Des conséquences limitées
Comme il s'agissait d'un cryptovirus, aucun vol de données n'a été à déplorer. Malgré tout, l'ensemble des procédures prévues en cas de cyber-attaques ont été déclenchées : outre le dépôt de plainte, alerte à l'agence régionale de santé, sur le portail des déclarations d'incidents au Ministère de la Santé, à la cellule de cyberveille santé et à la CNIL. L'attaque a aussi été relativement limitée, l'arrêt rapide du SI ayant stoppé la propagation. En effet, seulement 4 PC ont été touchés. Côté serveurs, seuls ceux sous Windows ont été impactés. Les logiciels métiers, hébergés sur des serveurs Linux, ont été épargnés. Les données impactées concernaient donc des documents bureautiques stockés centralement dans des espaces de partage, souvent des documents de travail. Au moment du bilan, « environ 7 % des données ont été perdues » observe Martine Araujo. Elle ajoute : « beaucoup de documents ont pu être récupérés via la messagerie -épargnée- car ils ont été à un moment ou un autre échangés par mail ».
PublicitéBien sûr, le centre hospitalier possédait des sauvegardes sur NAS. Mais, comme souvent, le cryptovirus a bien sûr attaqué en premier les sauvegardes en ligne. Julien Dubot, directeur-adjoint du centre hospitalier, tient à préciser : « la sécurité informatique n'a jamais été prise à la légère. » Des améliorations étaient d'ailleurs déjà programmées. Les nouveaux serveurs, commandés auparavant, ont été de ce fait livrés seulement trois jours après l'incident ! Et, comme prévu, une sauvegarde à distance avec Veeam a, depuis, été mise en place. Une sauvegarde « à l'ancienne » sur supports physiques off-line (comme des CD-ROM) est également envisagée.
Une semaine pour retrouver un système opérationnel
Une fois l'ensemble du SI arrêté, il s'agissait donc de le remettre en service, avec une priorité aux systèmes métier. Les nouveaux serveurs ont été installés de zéro avec les applicatifs par les équipes du centre hospitalier avec l'assistance de Berger-Levrault. La récupération des données a ensuite été opérée petit à petit, avec vérification systématique de leur non-contamination avant leur transfert. « Le centre hospitalier est totalement informatisé, tous les services utilisant un dossier patient et notre établissement mutualisant même l'imagerie, avec une logique d'interfaçage systématique entre tous les applicatifs pour éviter les ressaisies » précise Julien Dubot.

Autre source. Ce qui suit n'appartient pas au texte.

(* ===== verification/Daemon.v ===== *)
(** The supervisor daemon ([crates/orchestrator/src/acp/daemon.rs]): its socket, the environment of
    the kernel processes it starts, and one client connection as a machine whose handlers, spawned
    tasks and kernel processes interleave freely.  What a kernel process answers or sends is
    up to the process; a message that is sent arrives. *)

From Stdlib Require Import Floats.SpecFloat.
From stdpp Require Import gmap.
From S2P Require Import Prelude Ord Str Utf8 Capability Paths Json Data Event Toml Catalog Host NativeFs Launcher AcpProject AcpServer.

Open Scope string_scope.
Open Scope list_scope.

(** [DaemonOptions]. *)
Record DaemonOptions : Type := {
  do_kernel_bin : string;
  do_launch : LaunchOptions;
  do_env : list (string * string)
}.

(** * The socket *)

Section socket.
Context {X : Type} {HO : OsFs X}.
(** What the socket's directory and the socket itself need beyond [OsFs]. *)
Record SocketOs : Type := {
  so_create_dir_all : string -> X -> X * result IoError unit;
  so_set_mode : string -> N -> X -> X * result IoError unit;
  so_listen : string -> X -> X * result IoError unit
}.
Context (os : SocketOs).
Definition socket_dir (socket : string) : option string :=
  match path_parent socket with
  | Some EmptyString | None => None
  | Some dir => Some dir
  end.
Definition make_socket_dir (socket : string) : M X IoError unit :=
  match socket_dir socket with
  | None => mret tt
  | Some dir => fun x =>
      match os_metadata dir x with
      | Ok _ => (x, Ok tt)
      | Err _ => (so_create_dir_all os dir ;; so_set_mode os dir 448 : M X IoError unit) x
      end
  end.
Definition remove_stale_socket (socket : string) : M X IoError unit := fun x =>
  match os_remove_file socket x with
  | (x, Err (IoNotFound _)) | (x, Ok _) => (x, Ok tt)
  | (x, Err e) => (x, Err e)
  end.
(** [bind]; 0700 and 0600 in decimal. *)
Definition bind (socket : string) : M X IoError unit :=
  make_socket_dir socket ;; remove_stale_socket socket ;; so_listen os socket ;; so_set_mode os socket 384.
End socket.
Arguments SocketOs X : clear implicits.

(** [peer_is_us] and the accept loop of [serve]: each accepted stream comes with what the system
    says of its peer; a failure to accept ends the loop. *)
Definition peer_is_us (uid : N) (cred : result IoError N) : result IoError bool := (fun peer => (peer =? uid)%N) <$> cred.
Fixpoint serve {S} (uid : N) (accepted : list (result IoError (S * result IoError N))) : list S * option IoError :=
  match accepted with
  | [] => ([], None)
  | Err e :: _ => ([], Some e)
  | Ok (stream, cred) :: accepted =>
      let '(connections, e) := serve uid accepted in
      match peer_is_us uid cred with
      | Ok true => (stream :: connections, e)
      | Ok false | Err _ => (connections, e)
      end
  end.

(** * The environment of a kernel process ([spawn_kernel]) *)

Definition set_vars (vars : list (string * string)) (env : list (string * string)) : list (string * string) :=
  foldl (fun env kv => omap_insert kv.1 kv.2 env) env vars.
Definition launch_vars (o : LaunchOptions) : list (string * string) :=
  [("GRIST_STATE_DIR", lo_state_dir o); ("GRIST_PROFILES_DIR", lo_profiles_dir o)] ++
  match lo_sandbox_override o with Some b => [("GRIST_SANDBOX_BACKEND", b)] | None => [] end.
Definition kernel_env (opts : DaemonOptions) (inherited : list (string * string)) : list (string * string) :=
  set_vars (do_env opts) (set_vars (launch_vars (do_launch opts)) inherited).

(** * One connection *)

(** What the daemon sends to a kernel process, and what that one sends by itself. *)
Inductive ToKernel : Type :=
  | KInitialize
  | KRequest (rq : nat) (r : Request)
  | KCancel (session : string)
  | KElicited (q : nat) (o : ElicitationOutcome).
Inductive KernelNote : Type :=
  | NoteUpdate (session : SessionId) (u : SessionUpdate)
  | NoteEvent (session : SessionId) (e : Event).

(** A spawned task, or a response to be forwarded; the ones that hold an [Arc] of a process name it
    by its address. *)
Inductive DaemonTask : Type :=
  | DOpening (rq : nat) (r : Request)
  | DInitializing (rq : nat) (r : Request) (addr : nat)
  | DOpened (rq : nat) (r : Request) (addr : nat)
  | DForwarding (rq : nat) (r : Request) (addr : nat)
  | DClosing (rq : nat) (r : Request) (addr : nat)
  | DListing (rq : nat).
Definition dtask_rq (t : DaemonTask) : nat :=
  match t with
  | DOpening rq _ | DInitializing rq _ _ | DOpened rq _ _ | DForwarding rq _ _ | DClosing rq _ _ | DListing rq => rq
  end.
Definition dtask_holds (t : DaemonTask) : option nat :=
  match t with DInitializing _ _ addr | DOpened _ _ addr | DClosing _ _ addr => Some addr | _ => None end.
Definition holds_conn (t : DaemonTask) : bool :=
  match t with DOpening _ _ | DInitializing _ _ _ | DOpened _ _ _ | DListing _ => true | _ => false end.

(** What the connection receives and sends, on the side of the client and of the kernels. *)
Inductive DaemonAct : Type :=
  | DReceived (rq : nat) (r : Request)
  | DNoticed (session : string)
  | DReplied (rq : nat) (a : Answer)
  | DNote (n : KernelNote)
  | DAsked (q : nat) (question : string * ElicitationSchema)
  | DSent (addr : nat) (m : ToKernel)
  | DCame (addr : nat) (rq : nat) (a : Answer).

(** [KernelProc]: its child until it is killed, and the environment it was started with. *)
Record KernelProc : Type := { kp_child : bool; kp_env : list (string * string) }.
Definition kill (p : KernelProc) : KernelProc := {| kp_child := false; kp_env := kp_env p |}.

(** [Conn], the processes it ever started, the tasks under way, the questions the client has not
    answered with the process that asked. *)
Record Conn : Type := {
  cn_sessions : gmap string nat;
  cn_procs : list KernelProc;
  cn_tasks : list DaemonTask;
  cn_questions : list (nat * nat);
  cn_received : nat;
  cn_asked : nat;
  cn_open : bool;
  cn_trace : list DaemonAct
}.
Definition conn_new : Conn := {|
  cn_sessions := ∅; cn_procs := []; cn_tasks := []; cn_questions := []; cn_received := 0; cn_asked := 0; cn_open := true;
  cn_trace := [] |}.
Definition set_map (m : gmap string nat) (c : Conn) : Conn := {|
  cn_sessions := m; cn_procs := cn_procs c; cn_tasks := cn_tasks c; cn_questions := cn_questions c;
  cn_received := cn_received c; cn_asked := cn_asked c; cn_open := cn_open c; cn_trace := cn_trace c |}.
Definition set_procs (ps : list KernelProc) (c : Conn) : Conn := {|
  cn_sessions := cn_sessions c; cn_procs := ps; cn_tasks := cn_tasks c; cn_questions := cn_questions c;
  cn_received := cn_received c; cn_asked := cn_asked c; cn_open := cn_open c; cn_trace := cn_trace c |}.
Definition set_dtasks (ts : list DaemonTask) (c : Conn) : Conn := {|
  cn_sessions := cn_sessions c; cn_procs := cn_procs c; cn_tasks := ts; cn_questions := cn_questions c;
  cn_received := cn_received c; cn_asked := cn_asked c; cn_open := cn_open c; cn_trace := cn_trace c |}.
Definition act (a : DaemonAct) (c : Conn) : Conn := {|
  cn_sessions := cn_sessions c; cn_procs := cn_procs c; cn_tasks := cn_tasks c; cn_questions := cn_questions c;
  cn_received := cn_received c; cn_asked := cn_asked c; cn_open := cn_open c; cn_trace := cn_trace c ++ [a] |}.
Definition respond (rq : nat) (a : Answer) : Conn -> Conn := act (DReplied rq a).
Definition start (t : DaemonTask) (c : Conn) : Conn := set_dtasks (cn_tasks c ++ [t]) c.
(** [Conn::get], [Conn::insert], [Conn::kill_all]; dropping the last [Arc] of a process kills it,
    and [reap] does so for every process that nobody holds.  The map goes with the connection's
    handlers and the last task that holds it. *)
Definition lookup_session (id : string) (c : Conn) : option nat := cn_sessions c !! id.
Definition insert_session (id : string) (addr : nat) (c : Conn) : Conn := set_map (<[id := addr]> (cn_sessions c)) c.
Definition registered (c : Conn) : list nat := (map_to_list (cn_sessions c)).*2.
Definition kill_all (c : Conn) : Conn :=
  set_map ∅ (set_procs (foldl (fun ps addr => alter kill addr ps) (cn_procs c) (registered c)) c).
Definition map_held (c : Conn) : bool := cn_open c || existsb holds_conn (cn_tasks c).
Definition owners (c : Conn) : list nat := (if map_held c then registered c else []) ++ omap dtask_holds (cn_tasks c).
Definition reap (c : Conn) : Conn :=
  set_procs (imap (fun addr p => if decide (addr ∈ owners c) then p else kill p) (cn_procs c)) c.

Definition already_here : AcpError :=
  {| ae_code := InvalidRequest; ae_data := grist_data (JStr "session is already open on this connection") |}.

(** ** The handlers *)

(** A request for an open session goes to its process as it is. *)
Definition forward (rq : nat) (id : string) (r : Request) (c : Conn) : Conn :=
  match lookup_session id c with
  | None => respond rq (AError (not_found id)) c
  | Some addr => start (DForwarding rq r addr) (act (DSent addr (KRequest rq r)) c)
  end.
Definition close_session (rq : nat) (id : string) (c : Conn) : Conn :=
  match lookup_session id c with
  | None => respond rq (AError (not_found id)) c
  | Some addr =>
      start (DClosing rq (RqClose id) addr)
        (act (DSent addr (KRequest rq (RqClose id))) (set_map (delete id (cn_sessions c)) c))
  end.
Definition receive_request (rq : nat) (r : Request) (c : Conn) : Conn :=
  match r with
  | RqInitialize => respond rq AInitialized c
  | RqNew _ _ | RqLoad _ | RqResume _ => start (DOpening rq r) c
  | RqClose id => close_session rq id c
  | RqList => start (DListing rq) c
  | RqPrompt id _ | RqSubscribe id _ | RqUnsubscribe id | RqCancel id _ | RqStatus id => forward rq id r c
  end.
Definition client_sends (r : Request) (c : Conn) : Conn :=
  let rq := cn_received c in
  receive_request rq r {|
    cn_sessions := cn_sessions c; cn_procs := cn_procs c; cn_tasks := cn_tasks c; cn_questions := cn_questions c;
    cn_received := S rq; cn_asked := cn_asked c; cn_open := cn_open c; cn_trace := cn_trace c ++ [DReceived rq r] |}.
(** [session/cancel]. *)
Definition client_cancels (id : string) (c : Conn) : Conn :=
  let c := act (DNoticed id) c in
  match lookup_session id c with None => c | Some addr => act (DSent addr (KCancel id)) c end.
(** A kernel's elicitation request and the client's answer to it. *)
Definition kernel_asks (addr : nat) (question : string * ElicitationSchema) (c : Conn) : Conn :=
  let q := cn_asked c in
  act (DAsked q question) {|
    cn_sessions := cn_sessions c; cn_procs := cn_procs c; cn_tasks := cn_tasks c;
    cn_questions := cn_questions c ++ [(q, addr)]; cn_received := cn_received c; cn_asked := S q; cn_open := cn_open c;
    cn_trace := cn_trace c |}.
Definition client_answers (q addr : nat) (rest : list (nat * nat)) (o : ElicitationOutcome) (c : Conn) : Conn :=
  act (DSent addr (KElicited q o)) {|
    cn_sessions := cn_sessions c; cn_procs := cn_procs c; cn_tasks := cn_tasks c; cn_questions := rest;
    cn_received := cn_received c; cn_asked := cn_asked c; cn_open := cn_open c; cn_trace := cn_trace c |}.
(** [on_close]: the handlers go, and with them the questions. *)
Definition client_closes (c : Conn) : Conn :=
  let c := kill_all c in {|
    cn_sessions := cn_sessions c; cn_procs := cn_procs c; cn_tasks := cn_tasks c; cn_questions := [];
    cn_received := cn_received c; cn_asked := cn_asked c; cn_open := false; cn_trace := cn_trace c |}.

(** ** The tasks *)

(** The answers of a kernel are typed. *)
Definition answers_request (r : Request) (a : Answer) : bool :=
  match r, a with
  | _, AError _ | RqInitialize, AInitialized | RqNew _ _, ANew _ | RqPrompt _ _, AStopped _ | RqClose _, AClosed
  | RqList, AListed _ | RqLoad _, AOpened | RqResume _, AOpened | RqSubscribe _ _, ADone | RqUnsubscribe _, ADone
  | RqCancel _ _, ADone | RqStatus _, AStatus _ => true
  | _, _ => false
  end.
(** The session an opening request named, or the answer to it names. *)
Definition named (r : Request) : option string := match r with RqLoad id | RqResume id => Some id | _ => None end.
Definition opened_session (r : Request) (a : Answer) : option string :=
  match r, a with
  | RqNew _ _, ANew id => Some id
  | RqLoad id, AOpened | RqResume id, AOpened => Some id
  | _, _ => None
  end.
(** [kernel_ready] up to its first [await]: the process is started and sent [initialize]. *)
Definition kernel_started (opts : DaemonOptions) (inherited : list (string * string)) (c : Conn) : Conn :=
  act (DSent (length (cn_procs c)) KInitialize)
    (set_procs (cn_procs c ++ [{| kp_child := true; kp_env := kernel_env opts inherited |}]) c).
Definition opening_refused (r : Request) (c : Conn) : bool :=
  match named r with Some id => bool_decide (is_Some (lookup_session id c)) | None => false end.

Section machine.
Context (opts : DaemonOptions) (inherited : list (string * string)).

(** A step of a task: what it becomes, if it goes on, and the connection after it, before what it
    dropped is reaped. *)
Inductive dtask_step : DaemonTask -> Conn -> option DaemonTask -> Conn -> Prop :=
  | ds_refused rq r c :
      opening_refused r c = true -> dtask_step (DOpening rq r) c None (respond rq (AError already_here) c)
  | ds_not_spawned rq r c e :
      opening_refused r c = false ->
      dtask_step (DOpening rq r) c None
        (respond rq (AError (internal ("spawn " +:+ Utf8.from_utf8_lossy (do_kernel_bin opts) +:+ ": " +:+ e))) c)
  | ds_not_connected rq r c e :
      opening_refused r c = false -> dtask_step (DOpening rq r) c None (respond rq (AError e) c)
  | ds_spawned rq r c :
      opening_refused r c = false ->
      dtask_step (DOpening rq r) c (Some (DInitializing rq r (length (cn_procs c)))) (kernel_started opts inherited c)
  | ds_initialized rq r addr c :
      dtask_step (DInitializing rq r addr) c (Some (DOpened rq r addr)) (act (DSent addr (KRequest rq r)) c)
  | ds_not_initialized rq r addr c e : dtask_step (DInitializing rq r addr) c None (respond rq (AError e) c)
  | ds_opened rq r addr c a id :
      answers_request r a = true -> opened_session r a = Some id ->
      dtask_step (DOpened rq r addr) c None (respond rq a (insert_session id addr (act (DCame addr rq a) c)))
  | ds_not_opened rq r addr c e :
      dtask_step (DOpened rq r addr) c None (respond rq (AError e) (act (DCame addr rq (AError e)) c))
  | ds_forwarded rq r addr c a :
      answers_request r a = true ->
      dtask_step (DForwarding rq r addr) c None (respond rq a (act (DCame addr rq a) c))
  | ds_closed rq r addr c a :
      answers_request r a = true ->
      dtask_step (DClosing rq r addr) c None
        (set_procs (alter kill addr (cn_procs c)) (respond rq a (act (DCame addr rq a) c)))
  | ds_listed rq c (records : result string (list SessionRecord)) :
      dtask_step (DListing rq) c None
        (respond rq (match records with Ok l => AListed (session_info <$> l) | Err e => AError (internal e) end) c).

(** The steps of a connection; once it is closed only its tasks go on, and those that wait for a
    kernel's answer on its behalf may go with it. *)
Inductive dstep : Conn -> Conn -> Prop :=
  | dt_receive r c : cn_open c = true -> dstep c (client_sends r c)
  | dt_notice id c : cn_open c = true -> dstep c (client_cancels id c)
  | dt_task l t r c t' c' :
      cn_tasks c = l ++ t :: r -> dtask_step t c t' c' -> dstep c (reap (set_dtasks (l ++ option_list t' ++ r) c'))
  | dt_note addr n c :
      cn_open c = true -> is_Some (cn_procs c !! addr) -> dstep c (act (DNote n) c)
  | dt_asks addr question c :
      cn_open c = true -> is_Some (cn_procs c !! addr) -> dstep c (kernel_asks addr question c)
  | dt_answered l q addr r o c :
      cn_questions c = l ++ (q, addr) :: r -> dstep c (client_answers q addr (l ++ r) o c)
  | dt_close c : cn_open c = true -> dstep c (reap (client_closes c))
  | dt_abandoned l t r c :
      cn_open c = false -> cn_tasks c = l ++ t :: r -> holds_conn t = false -> dstep c (reap (set_dtasks (l ++ r) c)).
Definition dreachable : Conn -> Prop := rtc dstep conn_new.
End machine.
(* ===== verification/DaemonProofs.v ===== *)
(** What a connection of the supervisor daemon guarantees, whatever its client and its kernel
    processes do: who owns each process, that requests are answered once, that they reach
    the process of their session, and that a process is asked for one session only, which is what
    [AcpServer]'s guarantee for single-session processes asks of its client. *)

From stdpp Require Import gmap.
From S2P Require Import Prelude Ord Str Utf8 Capability Paths Json Strict Codec Data Event State Spill Log FileLog Outside Registry Kernel Turn Scenario.
From S2P Require Import Toml Catalog Host NativeFs Launcher AcpProject Driver AcpServer AcpRequests Daemon.

Open Scope string_scope.
Open Scope list_scope.

(** * Maps and lists *)

Lemma NoDup_part {A} (l l' : list A) : l ⊆+ l' -> NoDup l' -> NoDup l.
Proof. intros (k & Hk)%submseteq_Permutation. rewrite Hk. by intros [H _]%NoDup_app. Qed.

Lemma registered_insert (m : gmap string nat) id a :
  exists old, (map_to_list (<[id := a]> m)).*2 ++ old ≡ₚ a :: (map_to_list m).*2.
Proof.
  destruct (m !! id) as [b|] eqn:Hb.
  - exists [b]. assert (H : (map_to_list (<[id := a]> m)).*2 ≡ₚ a :: (map_to_list (delete id m)).*2).
    { rewrite <- insert_delete_eq, map_to_list_insert by apply lookup_delete_eq. done. }
    rewrite H. assert (H2 : (map_to_list m).*2 ≡ₚ b :: (map_to_list (delete id m)).*2) by (by rewrite <- (map_to_list_delete m id b Hb)).
    rewrite H2. cbn. f_equiv. by rewrite Permutation_app_comm.
  - exists []. rewrite app_nil_r. by rewrite map_to_list_insert.
Qed.
Lemma registered_delete (m : gmap string nat) id a : m !! id = Some a -> (map_to_list m).*2 ≡ₚ a :: (map_to_list (delete id m)).*2.
Proof. intros H. by rewrite <- (map_to_list_delete m id a H). Qed.
Lemma registered_elem (c : Conn) addr : addr ∈ registered c <-> exists id, lookup_session id c = Some addr.
Proof.
  unfold registered. rewrite list_elem_of_fmap. split.
  - intros ([id a] & -> & H%elem_of_map_to_list). by exists id.
  - intros (id & H). exists (id, addr). split; [done|]. by apply elem_of_map_to_list.
Qed.

(** * Who owns a process *)

Definition alive (c : Conn) (addr : nat) : Prop := exists p, cn_procs c !! addr = Some p /\ kp_child p = true.
(** Everyone who names a process, though the map itself may be gone. *)
Definition all_owners (c : Conn) : list nat := registered c ++ omap dtask_holds (cn_tasks c).
Record owned (c : Conn) : Prop := {
  ow_once : NoDup (all_owners c);
  ow_known : forall addr, addr ∈ all_owners c -> addr < length (cn_procs c);
  ow_alive : forall addr, addr ∈ owners c -> alive c addr;
  ow_owned : forall addr, alive c addr -> addr ∈ owners c
}.
Lemma owners_all c : owners c ⊆+ all_owners c.
Proof. unfold owners, all_owners. destruct (map_held c); [done|]. cbn. apply submseteq_inserts_l. done. Qed.

Lemma reap_alive c addr : alive (reap c) addr <-> alive c addr /\ addr ∈ owners c.
Proof.
  unfold alive, reap. cbn. rewrite list_lookup_imap. destruct (cn_procs c !! addr) as [p|]; cbn; [|naive_solver].
  split.
  - intros (p' & [= <-] & Hp). case_decide as Hin; [|done]. split; [by exists p|done].
  - intros [(p' & [= <-] & Hp) Hin]. exists p. rewrite decide_True by done. done.
Qed.
Lemma reap_length c : length (cn_procs (reap c)) = length (cn_procs c).
Proof. unfold reap. cbn. by rewrite length_imap. Qed.
(** [reap] restores that only owned processes live. *)
Lemma reaped_owned c :
  NoDup (all_owners c) -> (forall addr, addr ∈ all_owners c -> addr < length (cn_procs c)) ->
  (forall addr, addr ∈ owners c -> alive c addr) -> owned (reap c).
Proof.
  intros H1 H2 H3. split.
  - exact H1.
  - intros addr H. rewrite reap_length. by apply H2.
  - intros addr H. apply reap_alive. split; [|exact H]. by apply H3.
  - intros addr [_ H]%reap_alive. exact H.
Qed.
(** Names go away, processes stay as they are for those that are left. *)
Lemma dropped_owned c c' :
  owned c -> all_owners c' ⊆+ all_owners c -> (forall addr, addr ∈ owners c' -> addr ∈ owners c) ->
  length (cn_procs c') = length (cn_procs c) ->
  (forall addr, addr ∈ owners c' -> alive c addr -> alive c' addr) -> owned (reap c').
Proof.
  intros [H1 H2 H3 H4] Hall Hown Hl Ha. apply reaped_owned.
  - by eapply NoDup_part.
  - intros addr H. rewrite Hl. apply H2. by apply (elem_of_submseteq _ _ _ H).
  - intros addr H. apply Ha; [done|]. by apply H3, Hown.
Qed.
(** Handlers, which drop nothing. *)
Lemma moved_owned c c' :
  owned c -> all_owners c' ≡ₚ all_owners c -> cn_open c = true -> cn_open c' = true -> cn_procs c' = cn_procs c -> owned c'.
Proof.
  intros [H1 H2 H3 H4] Hall Ho Ho' Hp.
  assert (Hown : forall c, cn_open c = true -> owners c = all_owners c) by (intros c0 H; unfold owners, map_held; by rewrite H).
  assert (Hal : forall addr, alive c' addr <-> alive c addr) by (intros; unfold alive; by rewrite Hp).
  rewrite Hown in H3, H4 by done. split; rewrite ?Hown by done; rewrite ?Hall, ?Hp; try done.
  - intros addr. rewrite Hall. apply H2.
  - intros addr. rewrite Hall, Hal. apply H3.
  - intros addr. rewrite Hall, Hal. apply H4.
Qed.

En réinstallant les applicatifs, il fallait donc recréer tous les liens inter-applicatifs. Au bout de deux jours, les logiciels métiers médicaux avaient été relancés. L'administratif a nécessité deux jours de plus. L'essentiel a été rétabli dans le délai d'une semaine, « pour un fonctionnement correct », même si certains liens secondaires restent parfois encore à remettre en place. Il reste aussi à rattraper la période de procédures dégradées, et donc à saisir dans le SI les données gérées en format papier. Pour cela, il faudra sans doute quelques semaines encore.
Pour éviter une réédition de l'incident, outre les améliorations techniques prévues, il est également envisagé d'améliorer la sensibilisation des personnels à la cybersécurité. Un cryptovirus demande en effet, en général, une action humaine pour se déclencher.